Definition isCompactCheckESDT (esdtItem : CheckESDTData) : bool :=
  match ced_Instances esdtItem with
  | [instance] =>
      negb (given (jcu_Original (cei_Nonce instance))) && negb (given (ced_Roles esdtItem)) &&
      negb (given (jcu_Original (ced_Frozen esdtItem)))
  | _ => false
  end.

Definition checkESDTItemToOJ (esdtItem : CheckESDTData) : res OJsonObject :=
  match isCompactCheckESDT esdtItem, ced_Instances esdtItem with
  | true, instance :: _ => mret (checkBigIntToOJ (cei_Balance instance))
  | _, instances =>
      m ← put_instances appendCheckESDTInstanceToOJ instances NewMap;
      mret (ojmap
        (put_if (given (jcu_Original (ced_Frozen esdtItem))) "frozen" (checkUint64ToOJ (ced_Frozen esdtItem))
        (put_if (given (ced_Roles esdtItem)) "roles" (OList (map stringToOJ (ced_Roles esdtItem)))
        (put_if (given (jcu_Original (ced_LastNonce esdtItem))) "lastNonce"
          (checkUint64ToOJ (ced_LastNonce esdtItem)) m))))
  end.

Definition checkESDTDataToOJ (esdtItems : list CheckESDTData) (moreESDTTokensAllowed : bool) :
    res OJsonObject :=
  m ← put_all (fun e => jbs_Original (ced_TokenIdentifier e)) checkESDTItemToOJ esdtItems NewMap;
  mret (ojmap (put_if moreESDTTokensAllowed "+" (stringToOJ []) m)).

(** ** Accounts ([writeAccount.go]) *)

Definition accountToOJ (account : Account) : res OJsonObject :=
  esdt ← when_written (given (acct_ESDTData account)) (esdtDataToOJ (acct_ESDTData account));
  storageOJ ← put_all (fun st => bytesFromStringToString (st_Key st))
    (fun st => mret (bytesFromTreeToOJ (st_Value st))) (acct_Storage account) NewMap;
  mret (ojmap
    (put_if (given (acct_AsyncCallData account)) "asyncCallData" (stringToOJ (acct_AsyncCallData account))
    (put_if (given (jbs_Value (acct_Owner account))) "owner" (bytesFromStringToOJ (acct_Owner account))
    (put "code" (bytesFromStringToOJ (acct_Code account))
    (put "storage" (ojmap storageOJ)
    (put_if (given (jbs_Value (acct_Username account))) "username"
      (bytesFromStringToOJ (acct_Username account))
    (put_if (given (acct_ESDTData account)) "esdt" esdt
    (put "balance" (bigIntToOJ (acct_Balance account))
    (put "nonce" (uint64ToOJ (acct_Nonce account))
    (put_if (given (acct_Comment account)) "comment" (stringToOJ (acct_Comment account))
      NewMap)))))))))).

Definition AccountsToOJ (accounts : list Account) : res OJsonObject :=
  m ← put_all (fun a => bytesFromStringToString (acct_Address a)) accountToOJ accounts NewMap;
  mret (ojmap m).

Definition checkStorageToOJ (account : CheckAccount) : res OJsonObject :=
  if ca_IgnoreStorage account then mret (stringToOJ (bs "*"))
  else
    storageOJ ← put_all (fun st => bytesFromStringToString (cst_Key st))
      (fun st => mret (checkBytesToOJ (cst_CheckValue st))) (ca_CheckStorage account) NewMap;
    mret (ojmap (put_if (ca_MoreStorageAllowed account) "+" (stringToOJ []) storageOJ)).

Definition checkAccountToOJ (account : CheckAccount) : res OJsonObject :=
  let specified (c : JSONCheckBytes) := negb (jcb_Unspecified c) in
  let written c := when_written (specified c) (mret (checkBytesToOJ c)) in
  let has_esdt := ca_IgnoreESDT account || given (ca_CheckESDTData account) in
  esdt ← when_written has_esdt
    (if ca_IgnoreESDT account then mret (stringToOJ (bs "*"))
     else checkESDTDataToOJ (ca_CheckESDTData account) (ca_MoreESDTTokensAllowed account));
  username ← written (ca_Username account);
  storage ← checkStorageToOJ account;
  code ← written (ca_Code account);
  owner ← written (ca_Owner account);
  asyncCallData ← written (ca_AsyncCallData account);
  mret (ojmap
    (put_if (specified (ca_AsyncCallData account)) "asyncCallData" asyncCallData
    (put_if (specified (ca_Owner account)) "owner" owner
    (put_if (specified (ca_Code account)) "code" code
    (put "storage" storage
    (put_if (specified (ca_Username account)) "username" username
    (put_if has_esdt "esdt" esdt
    (put_if (negb (jcbi_Unspecified (ca_Balance account))) "balance" (checkBigIntToOJ (ca_Balance account))
    (put_if (negb (jcu_Unspecified (ca_Nonce account))) "nonce" (checkUint64ToOJ (ca_Nonce account))
    (put_if (given (ca_Comment account)) "comment" (stringToOJ (ca_Comment account))
      NewMap)))))))))).

(** A nil pointer is dereferenced. *)
Definition checkAccountsToOJ (checkAccounts : option CheckAccounts) : res OJsonObject :=
  checkAccounts ← deref_res checkAccounts;
  m ← put_all (fun a => bytesFromStringToString (ca_Address a)) checkAccountToOJ
    (cas_Accounts checkAccounts) NewMap;
  mret (ojmap (put_if (cas_MoreAccountsAllowed checkAccounts) "+" (stringToOJ []) m)).

(** ** Scenarios ([writeScenario.go]) *)

Definition transactionToScenarioOJ (tx : Transaction) : res OJsonObject :=
  let type := tx_Type tx in
  argList ← map_range (tx_Arguments tx) (fun a => item (bytesFromTreeToOJ a));
  mret (ojmap
    (put_if (HasGas type) "gasPrice" (uint64ToOJ (tx_GasPrice tx))
    (put_if (HasGas type) "gasLimit" (uint64ToOJ (tx_GasLimit tx))
    (put_if (HasFunction type || bool_decide (type = ScDeploy)) "arguments" (OList argList)
    (put_if (bool_decide (type = ScDeploy)) "contractCode" (bytesFromStringToOJ (tx_Code tx))
    (put_if (HasFunction type) "function" (stringToOJ (tx_Function tx))
    (put_opt "esdt" (option_map esdtTxDataToOJ (tx_ESDTValue tx))
    (put_if (HasValue type) "value" (bigIntToOJ (tx_Value tx))
    (put_if (HasReceiver type) "to" (bytesFromStringToOJ (tx_To tx))
    (put_if (HasSender type) "from" (bytesFromStringToOJ (tx_From tx)) NewMap)))))))))).

Definition newAddressMockToOJ (namEntry : NewAddressMock) : OJsonObject :=
  ojmap
    (put "newAddress" (bytesFromStringToOJ (nam_NewAddress namEntry))
    (put "creatorNonce" (uint64ToOJ (nam_CreatorNonce namEntry))
    (put "creatorAddress" (bytesFromStringToOJ (nam_CreatorAddress namEntry)) NewMap))).

Definition newAddressMocksToOJ (newAddressMocks : list NewAddressMock) : OJsonObject :=
  OList (map newAddressMockToOJ newAddressMocks).

Definition blockInfoToOJ (blockInfo : BlockInfo) : res OJsonObject :=
  seed ← written_some (fun b => mret (bytesFromTreeToOJ b)) (bi_BlockRandomSeed blockInfo);
  mret (ojmap
    (put_opt "blockRandomSeed" seed
    (put_if (given (ju_Original (bi_BlockEpoch blockInfo))) "blockEpoch" (uint64ToOJ (bi_BlockEpoch blockInfo))
    (put_if (given (ju_Original (bi_BlockRound blockInfo))) "blockRound" (uint64ToOJ (bi_BlockRound blockInfo))
    (put_if (given (ju_Original (bi_BlockNonce blockInfo))) "blockNonce" (uint64ToOJ (bi_BlockNonce blockInfo))
    (put_if (given (ju_Original (bi_BlockTimestamp blockInfo))) "blockTimestamp"
      (uint64ToOJ (bi_BlockTimestamp blockInfo)) NewMap)))))).

Definition gasScheduleToOJ (gasSchedule : GasSchedule) : OJsonObject :=
  match gasSchedule with
  | GasScheduleDefault => stringToOJ (bs "default")
  | GasScheduleDummy => stringToOJ (bs "dummy")
  | GasScheduleV1 => stringToOJ (bs "v1")
  | GasScheduleV2 => stringToOJ (bs "v2")
  | GasScheduleV3 => stringToOJ (bs "v3")
  end.

Definition stepToOJ (generalStep : Step) : res OJsonObject :=
  name ← StepTypeName generalStep;
  let stepOJ := put "step" (stringToOJ name) NewMap in
  let commented comment := put_if (given comment) "comment" (stringToOJ comment) in
  match generalStep with
  | ExternalSteps step =>
      mret (ojmap (put "path" (stringToOJ (ext_Path step)) (commented (ext_Comment step) stepOJ)))
  | SetState step =>
      accounts ← when_written (given (set_Accounts step)) (AccountsToOJ (set_Accounts step));
      previous ← written_some blockInfoToOJ (set_PreviousBlockInfo step);
      current ← written_some blockInfoToOJ (set_CurrentBlockInfo step);
      mret (ojmap
        (put_if (given (set_BlockHashes step)) "blockHashes" (blockHashesToOJ (set_BlockHashes step))
        (put_opt "currentBlockInfo" current
        (put_opt "previousBlockInfo" previous
        (put_if (given (set_NewAddressMocks step)) "newAddresses"
          (newAddressMocksToOJ (set_NewAddressMocks step))
        (put_if (given (set_Accounts step)) "accounts" accounts
        (commented (set_Comment step) stepOJ)))))))
  | CheckState step =>
      accounts ← checkAccountsToOJ (chk_CheckAccounts step);
      mret (ojmap (put "accounts" accounts (commented (chk_Comment step) stepOJ)))
  | DumpState step => mret (ojmap (commented (dump_Comment step) stepOJ))
  | TxSteps step =>
      transaction ← deref_res (step_Tx step);
      tx ← transactionToScenarioOJ transaction;
      expect ← written_some resultToOJ
        (if IsSmartContractTx (tx_Type transaction) then step_ExpectedResult step else None);
      mret (ojmap
        (put_opt "expect" expect
        (put "tx" tx
        (commented (step_Comment step)
        (put_if (given (step_TxIdent step)) "txId" (stringToOJ (step_TxIdent step)) stepOJ)))))
  end.

Definition ScenarioToOrderedJSON (scenario : Scenario) : res OJsonObject :=
  stepOJList ← map_range (sc_Steps scenario) stepToOJ;
  mret (ojmap
    (put "steps" (OList stepOJList)
    (put "gasSchedule" (gasScheduleToOJ (sc_GasSchedule scenario))
    (put_if (negb (sc_CheckGas scenario)) "checkGas" (OBool false)
    (put_if (given (sc_Comment scenario)) "comment" (stringToOJ (sc_Comment scenario))
    (put_if (given (sc_Name scenario)) "name" (stringToOJ (sc_Name scenario)) NewMap)))))).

**Work task:**
The output should be exactly the lines above from the line containing "(cas_Accounts checkAccounts) NewMap;" to the line containing "(put_if (HasValue type)", inclusive, with no other lines.

**Result of this exercise:**
    (cas_Accounts checkAccounts) NewMap;
  mret (ojmap (put_if (cas_MoreAccountsAllowed checkAccounts) "+" (stringToOJ []) m)).

(** ** Scenarios ([writeScenario.go]) *)

Definition transactionToScenarioOJ (tx : Transaction) : res OJsonObject :=
  let type := tx_Type tx in
  argList ← map_range (tx_Arguments tx) (fun a => item (bytesFromTreeToOJ a));
  mret (ojmap
    (put_if (HasGas type) "gasPrice" (uint64ToOJ (tx_GasPrice tx))
    (put_if (HasGas type) "gasLimit" (uint64ToOJ (tx_GasLimit tx))
    (put_if (HasFunction type || bool_decide (type = ScDeploy)) "arguments" (OList argList)
    (put_if (bool_decide (type = ScDeploy)) "contractCode" (bytesFromStringToOJ (tx_Code tx))
    (put_if (HasFunction type) "function" (stringToOJ (tx_Function tx))
    (put_opt "esdt" (option_map esdtTxDataToOJ (tx_ESDTValue tx))
    (put_if (HasValue type) "value" (bigIntToOJ (tx_Value tx))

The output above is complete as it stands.